[[ DATA FOR REVIEW, beginning ]]
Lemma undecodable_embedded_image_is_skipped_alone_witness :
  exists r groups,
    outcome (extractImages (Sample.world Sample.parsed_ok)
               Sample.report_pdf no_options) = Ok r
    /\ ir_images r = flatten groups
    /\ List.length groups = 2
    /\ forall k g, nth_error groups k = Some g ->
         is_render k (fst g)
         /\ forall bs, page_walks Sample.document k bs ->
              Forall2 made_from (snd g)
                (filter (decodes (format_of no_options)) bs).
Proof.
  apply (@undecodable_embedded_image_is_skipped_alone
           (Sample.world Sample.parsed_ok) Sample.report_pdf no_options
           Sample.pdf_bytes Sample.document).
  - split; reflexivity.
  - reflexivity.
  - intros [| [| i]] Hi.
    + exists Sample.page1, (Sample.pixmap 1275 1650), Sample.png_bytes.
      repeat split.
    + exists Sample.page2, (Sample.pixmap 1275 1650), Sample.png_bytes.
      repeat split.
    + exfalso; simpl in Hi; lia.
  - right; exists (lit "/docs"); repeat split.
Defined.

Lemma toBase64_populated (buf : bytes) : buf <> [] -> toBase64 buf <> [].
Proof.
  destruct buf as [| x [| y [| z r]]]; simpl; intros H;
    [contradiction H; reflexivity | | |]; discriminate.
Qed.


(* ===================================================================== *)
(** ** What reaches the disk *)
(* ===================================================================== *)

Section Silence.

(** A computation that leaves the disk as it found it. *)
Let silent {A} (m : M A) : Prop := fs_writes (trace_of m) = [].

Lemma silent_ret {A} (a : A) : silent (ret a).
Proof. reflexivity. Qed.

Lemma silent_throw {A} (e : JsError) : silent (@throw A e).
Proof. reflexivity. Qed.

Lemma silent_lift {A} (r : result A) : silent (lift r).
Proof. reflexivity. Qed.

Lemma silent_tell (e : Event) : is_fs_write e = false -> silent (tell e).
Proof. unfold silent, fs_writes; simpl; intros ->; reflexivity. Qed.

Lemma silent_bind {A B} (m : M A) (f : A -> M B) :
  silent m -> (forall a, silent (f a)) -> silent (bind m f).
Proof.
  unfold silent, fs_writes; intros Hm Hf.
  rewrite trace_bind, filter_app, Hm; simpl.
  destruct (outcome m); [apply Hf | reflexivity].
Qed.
[[ DATA FOR REVIEW, end ]]
[[ DATA FOR REVIEW, beginning ]]
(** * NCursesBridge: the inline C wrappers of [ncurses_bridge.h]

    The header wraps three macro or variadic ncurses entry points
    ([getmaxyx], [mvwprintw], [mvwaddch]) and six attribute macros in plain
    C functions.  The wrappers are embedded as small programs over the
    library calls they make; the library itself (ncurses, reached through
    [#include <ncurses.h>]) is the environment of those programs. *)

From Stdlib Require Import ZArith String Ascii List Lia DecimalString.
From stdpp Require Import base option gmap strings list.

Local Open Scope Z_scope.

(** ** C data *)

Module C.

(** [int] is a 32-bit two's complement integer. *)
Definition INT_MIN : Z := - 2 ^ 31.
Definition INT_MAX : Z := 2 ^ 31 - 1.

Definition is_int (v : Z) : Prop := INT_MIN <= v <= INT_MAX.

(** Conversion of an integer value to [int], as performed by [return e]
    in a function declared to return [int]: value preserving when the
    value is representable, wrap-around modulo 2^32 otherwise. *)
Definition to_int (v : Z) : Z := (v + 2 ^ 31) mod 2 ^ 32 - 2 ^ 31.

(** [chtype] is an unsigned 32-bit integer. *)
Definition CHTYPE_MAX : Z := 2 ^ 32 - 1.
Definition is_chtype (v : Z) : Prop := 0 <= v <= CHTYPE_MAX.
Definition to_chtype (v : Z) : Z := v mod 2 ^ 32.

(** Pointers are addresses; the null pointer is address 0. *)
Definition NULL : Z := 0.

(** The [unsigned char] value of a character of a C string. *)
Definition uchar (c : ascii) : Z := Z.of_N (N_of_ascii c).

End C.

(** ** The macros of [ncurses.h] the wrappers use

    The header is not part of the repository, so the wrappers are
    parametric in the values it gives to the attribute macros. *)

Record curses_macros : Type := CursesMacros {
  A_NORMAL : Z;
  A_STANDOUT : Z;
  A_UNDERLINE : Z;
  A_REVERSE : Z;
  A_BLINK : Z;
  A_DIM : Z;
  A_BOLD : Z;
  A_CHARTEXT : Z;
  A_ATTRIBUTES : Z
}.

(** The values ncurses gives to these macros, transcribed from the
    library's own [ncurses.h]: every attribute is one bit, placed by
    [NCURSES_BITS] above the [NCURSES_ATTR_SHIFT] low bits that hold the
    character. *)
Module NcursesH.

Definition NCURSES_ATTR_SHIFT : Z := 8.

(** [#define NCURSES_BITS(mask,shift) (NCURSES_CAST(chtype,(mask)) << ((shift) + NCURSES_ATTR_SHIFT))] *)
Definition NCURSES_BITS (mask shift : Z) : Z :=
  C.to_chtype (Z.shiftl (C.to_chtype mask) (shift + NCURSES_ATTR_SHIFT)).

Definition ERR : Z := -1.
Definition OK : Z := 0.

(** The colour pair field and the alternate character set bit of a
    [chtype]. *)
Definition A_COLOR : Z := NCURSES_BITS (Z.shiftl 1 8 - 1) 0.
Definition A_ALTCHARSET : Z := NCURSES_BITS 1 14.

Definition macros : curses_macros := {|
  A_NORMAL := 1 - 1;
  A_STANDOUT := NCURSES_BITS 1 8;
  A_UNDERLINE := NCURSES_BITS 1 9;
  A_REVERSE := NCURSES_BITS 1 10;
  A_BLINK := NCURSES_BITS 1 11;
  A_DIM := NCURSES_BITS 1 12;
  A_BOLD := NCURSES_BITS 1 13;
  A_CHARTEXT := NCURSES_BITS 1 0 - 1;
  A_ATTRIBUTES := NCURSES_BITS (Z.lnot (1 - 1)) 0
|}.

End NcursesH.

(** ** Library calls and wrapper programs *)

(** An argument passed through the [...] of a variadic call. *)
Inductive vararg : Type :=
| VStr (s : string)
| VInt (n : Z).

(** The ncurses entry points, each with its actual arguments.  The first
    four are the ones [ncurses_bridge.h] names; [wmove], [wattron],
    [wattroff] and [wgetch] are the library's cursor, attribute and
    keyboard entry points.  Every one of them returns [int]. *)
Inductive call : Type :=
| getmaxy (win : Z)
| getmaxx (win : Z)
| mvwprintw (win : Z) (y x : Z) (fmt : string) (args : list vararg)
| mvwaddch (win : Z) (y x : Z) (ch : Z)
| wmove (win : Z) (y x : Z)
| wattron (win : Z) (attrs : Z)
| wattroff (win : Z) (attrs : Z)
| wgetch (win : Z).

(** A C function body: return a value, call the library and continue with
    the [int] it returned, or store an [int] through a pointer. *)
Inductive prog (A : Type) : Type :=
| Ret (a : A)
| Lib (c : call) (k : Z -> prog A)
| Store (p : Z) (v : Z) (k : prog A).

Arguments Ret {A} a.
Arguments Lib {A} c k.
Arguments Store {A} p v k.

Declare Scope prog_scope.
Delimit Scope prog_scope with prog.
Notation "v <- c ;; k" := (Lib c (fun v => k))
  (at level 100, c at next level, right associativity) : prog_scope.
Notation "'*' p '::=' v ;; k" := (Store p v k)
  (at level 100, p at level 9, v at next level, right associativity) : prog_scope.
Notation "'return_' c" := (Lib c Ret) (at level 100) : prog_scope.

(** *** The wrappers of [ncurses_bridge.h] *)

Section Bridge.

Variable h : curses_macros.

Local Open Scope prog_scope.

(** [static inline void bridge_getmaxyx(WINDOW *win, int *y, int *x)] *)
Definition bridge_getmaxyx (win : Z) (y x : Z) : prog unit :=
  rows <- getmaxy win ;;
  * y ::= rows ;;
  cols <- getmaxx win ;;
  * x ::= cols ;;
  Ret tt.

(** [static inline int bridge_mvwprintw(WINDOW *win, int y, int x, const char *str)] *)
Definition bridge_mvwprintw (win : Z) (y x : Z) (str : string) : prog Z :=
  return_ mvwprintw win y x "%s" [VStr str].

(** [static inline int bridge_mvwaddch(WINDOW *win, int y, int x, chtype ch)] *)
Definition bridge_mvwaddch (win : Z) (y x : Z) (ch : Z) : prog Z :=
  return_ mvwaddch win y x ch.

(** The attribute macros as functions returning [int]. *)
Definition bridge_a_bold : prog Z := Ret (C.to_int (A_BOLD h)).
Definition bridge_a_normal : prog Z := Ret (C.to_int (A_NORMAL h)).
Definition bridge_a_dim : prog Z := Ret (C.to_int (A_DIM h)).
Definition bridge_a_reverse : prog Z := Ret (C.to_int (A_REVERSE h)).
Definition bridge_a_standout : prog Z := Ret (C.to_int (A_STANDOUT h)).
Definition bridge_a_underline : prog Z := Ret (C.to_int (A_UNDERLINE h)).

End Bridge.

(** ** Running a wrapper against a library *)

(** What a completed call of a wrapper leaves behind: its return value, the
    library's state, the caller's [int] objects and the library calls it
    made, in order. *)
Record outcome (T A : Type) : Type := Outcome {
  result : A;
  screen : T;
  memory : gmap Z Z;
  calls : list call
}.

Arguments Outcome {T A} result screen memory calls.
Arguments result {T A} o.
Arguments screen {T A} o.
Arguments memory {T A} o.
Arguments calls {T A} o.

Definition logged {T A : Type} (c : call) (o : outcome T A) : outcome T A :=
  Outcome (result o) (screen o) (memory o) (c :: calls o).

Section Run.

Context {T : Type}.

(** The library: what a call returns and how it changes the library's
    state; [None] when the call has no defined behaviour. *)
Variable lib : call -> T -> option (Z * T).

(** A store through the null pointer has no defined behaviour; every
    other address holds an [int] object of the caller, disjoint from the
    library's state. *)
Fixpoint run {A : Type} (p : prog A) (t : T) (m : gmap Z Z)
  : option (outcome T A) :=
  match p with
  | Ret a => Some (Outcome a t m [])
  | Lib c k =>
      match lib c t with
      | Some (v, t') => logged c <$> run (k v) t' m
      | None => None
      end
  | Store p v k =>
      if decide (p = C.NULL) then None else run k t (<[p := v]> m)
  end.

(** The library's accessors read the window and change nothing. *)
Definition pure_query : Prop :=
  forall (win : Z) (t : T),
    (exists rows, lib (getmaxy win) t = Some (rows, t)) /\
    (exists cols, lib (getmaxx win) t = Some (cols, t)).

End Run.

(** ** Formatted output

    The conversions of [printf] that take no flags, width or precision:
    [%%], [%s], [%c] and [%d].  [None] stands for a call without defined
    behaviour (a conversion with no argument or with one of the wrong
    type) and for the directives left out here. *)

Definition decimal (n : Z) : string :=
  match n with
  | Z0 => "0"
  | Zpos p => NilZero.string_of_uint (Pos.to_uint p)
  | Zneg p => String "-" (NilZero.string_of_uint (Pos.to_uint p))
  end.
[[ DATA FOR REVIEW, end ]]
[[ DATA FOR REVIEW, beginning ]]
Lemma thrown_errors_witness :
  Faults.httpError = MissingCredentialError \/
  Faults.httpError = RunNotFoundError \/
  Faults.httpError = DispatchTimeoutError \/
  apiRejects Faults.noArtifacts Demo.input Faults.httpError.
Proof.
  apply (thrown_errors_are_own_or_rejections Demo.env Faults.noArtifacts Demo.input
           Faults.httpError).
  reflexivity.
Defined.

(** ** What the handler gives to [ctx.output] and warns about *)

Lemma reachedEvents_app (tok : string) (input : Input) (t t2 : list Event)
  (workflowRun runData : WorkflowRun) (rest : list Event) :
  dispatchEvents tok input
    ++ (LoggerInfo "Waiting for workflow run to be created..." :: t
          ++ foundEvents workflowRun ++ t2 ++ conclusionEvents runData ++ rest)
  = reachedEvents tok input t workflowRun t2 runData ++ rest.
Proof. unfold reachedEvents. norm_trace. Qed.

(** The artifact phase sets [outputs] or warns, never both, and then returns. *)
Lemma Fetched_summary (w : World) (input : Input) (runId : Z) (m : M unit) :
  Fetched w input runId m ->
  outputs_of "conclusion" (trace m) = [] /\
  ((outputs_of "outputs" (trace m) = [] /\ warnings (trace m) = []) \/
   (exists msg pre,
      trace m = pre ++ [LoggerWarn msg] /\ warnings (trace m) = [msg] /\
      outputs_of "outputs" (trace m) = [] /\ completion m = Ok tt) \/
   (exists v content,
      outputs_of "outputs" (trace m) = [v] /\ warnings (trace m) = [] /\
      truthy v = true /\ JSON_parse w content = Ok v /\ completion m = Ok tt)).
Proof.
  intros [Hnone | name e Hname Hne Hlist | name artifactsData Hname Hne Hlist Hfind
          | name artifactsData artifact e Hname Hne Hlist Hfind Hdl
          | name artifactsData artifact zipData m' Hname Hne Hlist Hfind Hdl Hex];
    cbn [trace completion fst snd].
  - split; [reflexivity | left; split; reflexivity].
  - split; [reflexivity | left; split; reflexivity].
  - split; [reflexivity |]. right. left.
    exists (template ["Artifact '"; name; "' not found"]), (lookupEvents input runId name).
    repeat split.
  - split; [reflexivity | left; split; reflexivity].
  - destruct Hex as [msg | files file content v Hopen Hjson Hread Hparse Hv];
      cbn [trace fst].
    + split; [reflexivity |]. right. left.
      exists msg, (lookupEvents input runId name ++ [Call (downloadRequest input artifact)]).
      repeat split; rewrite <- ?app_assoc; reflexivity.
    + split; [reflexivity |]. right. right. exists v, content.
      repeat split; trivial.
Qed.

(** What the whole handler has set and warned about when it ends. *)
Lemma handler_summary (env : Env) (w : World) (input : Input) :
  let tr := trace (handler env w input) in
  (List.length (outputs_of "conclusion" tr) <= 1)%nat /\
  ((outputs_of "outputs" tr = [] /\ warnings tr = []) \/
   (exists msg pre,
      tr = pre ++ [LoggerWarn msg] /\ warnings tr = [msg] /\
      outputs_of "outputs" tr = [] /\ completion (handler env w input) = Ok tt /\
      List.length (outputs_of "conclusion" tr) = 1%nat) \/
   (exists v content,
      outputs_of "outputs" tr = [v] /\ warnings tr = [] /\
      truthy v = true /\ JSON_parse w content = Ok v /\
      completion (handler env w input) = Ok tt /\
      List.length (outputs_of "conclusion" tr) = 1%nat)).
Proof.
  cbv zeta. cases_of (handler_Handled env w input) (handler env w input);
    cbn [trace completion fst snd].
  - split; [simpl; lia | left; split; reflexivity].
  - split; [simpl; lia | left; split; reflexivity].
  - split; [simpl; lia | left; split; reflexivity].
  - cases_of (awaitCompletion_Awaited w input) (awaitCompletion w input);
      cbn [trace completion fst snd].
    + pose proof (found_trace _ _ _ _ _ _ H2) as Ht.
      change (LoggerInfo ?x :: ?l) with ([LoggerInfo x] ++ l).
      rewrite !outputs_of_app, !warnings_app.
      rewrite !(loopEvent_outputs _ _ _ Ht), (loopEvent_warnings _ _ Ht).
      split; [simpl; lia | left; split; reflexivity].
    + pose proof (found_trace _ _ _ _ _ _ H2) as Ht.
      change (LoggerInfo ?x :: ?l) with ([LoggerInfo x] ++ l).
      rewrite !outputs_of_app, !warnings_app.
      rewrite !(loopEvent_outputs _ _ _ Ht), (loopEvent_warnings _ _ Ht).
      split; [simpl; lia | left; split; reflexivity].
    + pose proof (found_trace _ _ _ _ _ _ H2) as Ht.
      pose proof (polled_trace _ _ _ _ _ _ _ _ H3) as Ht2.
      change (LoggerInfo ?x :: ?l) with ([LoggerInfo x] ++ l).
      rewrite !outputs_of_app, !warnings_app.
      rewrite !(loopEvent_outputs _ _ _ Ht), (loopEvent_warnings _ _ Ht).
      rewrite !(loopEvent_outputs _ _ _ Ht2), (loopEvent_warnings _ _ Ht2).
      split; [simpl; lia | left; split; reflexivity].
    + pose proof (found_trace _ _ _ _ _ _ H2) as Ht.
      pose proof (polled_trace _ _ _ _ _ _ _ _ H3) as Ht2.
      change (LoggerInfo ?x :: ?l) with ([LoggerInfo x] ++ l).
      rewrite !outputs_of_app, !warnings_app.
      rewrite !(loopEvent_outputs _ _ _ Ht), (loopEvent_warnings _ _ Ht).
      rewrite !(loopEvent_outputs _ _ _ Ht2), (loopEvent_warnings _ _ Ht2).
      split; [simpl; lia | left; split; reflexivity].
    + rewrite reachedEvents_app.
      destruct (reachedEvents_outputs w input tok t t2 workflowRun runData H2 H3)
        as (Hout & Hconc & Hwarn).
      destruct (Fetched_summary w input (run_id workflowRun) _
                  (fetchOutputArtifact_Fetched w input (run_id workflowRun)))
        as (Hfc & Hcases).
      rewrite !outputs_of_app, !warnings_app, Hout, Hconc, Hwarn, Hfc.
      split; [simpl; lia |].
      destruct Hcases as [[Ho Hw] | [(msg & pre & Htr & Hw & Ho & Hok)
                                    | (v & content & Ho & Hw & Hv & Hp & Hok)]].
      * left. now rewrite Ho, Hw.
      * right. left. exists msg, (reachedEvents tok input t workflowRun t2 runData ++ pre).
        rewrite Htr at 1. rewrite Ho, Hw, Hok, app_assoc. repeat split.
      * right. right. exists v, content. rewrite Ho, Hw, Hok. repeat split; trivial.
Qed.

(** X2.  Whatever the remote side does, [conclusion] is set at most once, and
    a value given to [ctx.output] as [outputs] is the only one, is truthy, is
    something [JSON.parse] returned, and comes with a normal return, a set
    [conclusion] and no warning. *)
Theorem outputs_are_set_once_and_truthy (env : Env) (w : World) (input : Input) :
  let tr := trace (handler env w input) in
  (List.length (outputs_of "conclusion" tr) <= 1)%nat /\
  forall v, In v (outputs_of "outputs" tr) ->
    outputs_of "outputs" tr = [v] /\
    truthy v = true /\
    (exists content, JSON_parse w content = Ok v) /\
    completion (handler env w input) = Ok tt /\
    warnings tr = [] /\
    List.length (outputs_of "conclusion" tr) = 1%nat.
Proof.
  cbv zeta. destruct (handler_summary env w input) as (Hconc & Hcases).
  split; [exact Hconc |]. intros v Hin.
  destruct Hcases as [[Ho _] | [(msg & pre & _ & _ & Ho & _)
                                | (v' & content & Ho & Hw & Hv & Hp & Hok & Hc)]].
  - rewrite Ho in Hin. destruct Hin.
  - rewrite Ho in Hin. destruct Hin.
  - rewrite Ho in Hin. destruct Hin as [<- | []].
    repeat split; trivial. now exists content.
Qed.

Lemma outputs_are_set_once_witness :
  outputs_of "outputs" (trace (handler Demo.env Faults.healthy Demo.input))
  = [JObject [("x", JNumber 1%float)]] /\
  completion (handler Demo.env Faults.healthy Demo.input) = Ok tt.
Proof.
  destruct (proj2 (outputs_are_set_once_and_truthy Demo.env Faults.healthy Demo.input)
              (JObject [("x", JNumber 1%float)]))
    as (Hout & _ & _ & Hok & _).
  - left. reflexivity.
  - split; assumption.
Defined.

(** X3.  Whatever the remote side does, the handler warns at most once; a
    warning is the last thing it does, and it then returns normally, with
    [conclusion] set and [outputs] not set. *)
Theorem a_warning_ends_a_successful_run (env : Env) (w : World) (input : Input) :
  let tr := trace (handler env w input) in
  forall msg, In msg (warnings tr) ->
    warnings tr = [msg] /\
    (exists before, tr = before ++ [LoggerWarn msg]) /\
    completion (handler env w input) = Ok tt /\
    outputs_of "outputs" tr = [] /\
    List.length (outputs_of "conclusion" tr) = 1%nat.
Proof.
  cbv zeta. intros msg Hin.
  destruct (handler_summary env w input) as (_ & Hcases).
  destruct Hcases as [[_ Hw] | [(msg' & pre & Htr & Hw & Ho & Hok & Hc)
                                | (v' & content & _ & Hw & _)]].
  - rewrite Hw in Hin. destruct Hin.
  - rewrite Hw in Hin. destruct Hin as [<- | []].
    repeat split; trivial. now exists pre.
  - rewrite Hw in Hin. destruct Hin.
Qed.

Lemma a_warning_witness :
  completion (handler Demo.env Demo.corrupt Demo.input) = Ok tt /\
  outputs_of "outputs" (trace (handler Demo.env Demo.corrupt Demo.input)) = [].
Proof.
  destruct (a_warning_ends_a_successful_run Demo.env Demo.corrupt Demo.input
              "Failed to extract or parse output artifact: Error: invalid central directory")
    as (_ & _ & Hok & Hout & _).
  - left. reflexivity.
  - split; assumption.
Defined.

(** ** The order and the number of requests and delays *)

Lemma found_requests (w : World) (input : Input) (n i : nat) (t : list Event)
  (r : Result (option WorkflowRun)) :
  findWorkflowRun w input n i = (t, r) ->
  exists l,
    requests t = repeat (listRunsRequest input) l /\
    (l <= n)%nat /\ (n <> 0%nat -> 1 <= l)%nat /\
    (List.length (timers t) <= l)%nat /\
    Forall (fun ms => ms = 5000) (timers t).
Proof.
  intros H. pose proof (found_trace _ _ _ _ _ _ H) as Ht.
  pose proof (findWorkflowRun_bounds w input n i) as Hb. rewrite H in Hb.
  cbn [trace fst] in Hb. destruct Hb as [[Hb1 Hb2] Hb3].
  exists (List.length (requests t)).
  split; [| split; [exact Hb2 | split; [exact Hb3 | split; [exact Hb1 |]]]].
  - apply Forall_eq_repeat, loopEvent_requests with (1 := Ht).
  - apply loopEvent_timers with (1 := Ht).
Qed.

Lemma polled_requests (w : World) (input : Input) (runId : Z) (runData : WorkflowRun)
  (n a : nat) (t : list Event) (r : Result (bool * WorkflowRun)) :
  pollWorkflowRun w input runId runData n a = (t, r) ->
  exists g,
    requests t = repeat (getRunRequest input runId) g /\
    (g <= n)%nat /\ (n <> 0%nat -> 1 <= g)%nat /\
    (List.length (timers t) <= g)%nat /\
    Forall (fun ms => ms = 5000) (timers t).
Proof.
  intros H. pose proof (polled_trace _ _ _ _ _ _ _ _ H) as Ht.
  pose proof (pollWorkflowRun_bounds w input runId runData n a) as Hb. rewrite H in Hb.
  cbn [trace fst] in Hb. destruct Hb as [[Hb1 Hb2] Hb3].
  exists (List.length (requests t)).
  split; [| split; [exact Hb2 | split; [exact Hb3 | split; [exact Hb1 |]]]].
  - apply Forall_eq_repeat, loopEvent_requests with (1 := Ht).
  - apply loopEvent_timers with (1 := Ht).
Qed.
[[ DATA FOR REVIEW, end ]]
▶ [ASSIGNMENT] Look above for the line that contains "Record outcome (T". Starting there, transcribe every line exactly until you have copied the line that contains "library's state. *)".

▶ [EXERCISE ANSWER]
Record outcome (T A : Type) : Type := Outcome {
  result : A;
  screen : T;
  memory : gmap Z Z;
  calls : list call
}.

Arguments Outcome {T A} result screen memory calls.
Arguments result {T A} o.
Arguments screen {T A} o.
Arguments memory {T A} o.
Arguments calls {T A} o.

Definition logged {T A : Type} (c : call) (o : outcome T A) : outcome T A :=
  Outcome (result o) (screen o) (memory o) (c :: calls o).

Section Run.

Context {T : Type}.

(** The library: what a call returns and how it changes the library's
    state; [None] when the call has no defined behaviour. *)
Variable lib : call -> T -> option (Z * T).

(** A store through the null pointer has no defined behaviour; every
    other address holds an [int] object of the caller, disjoint from the
    library's state. *)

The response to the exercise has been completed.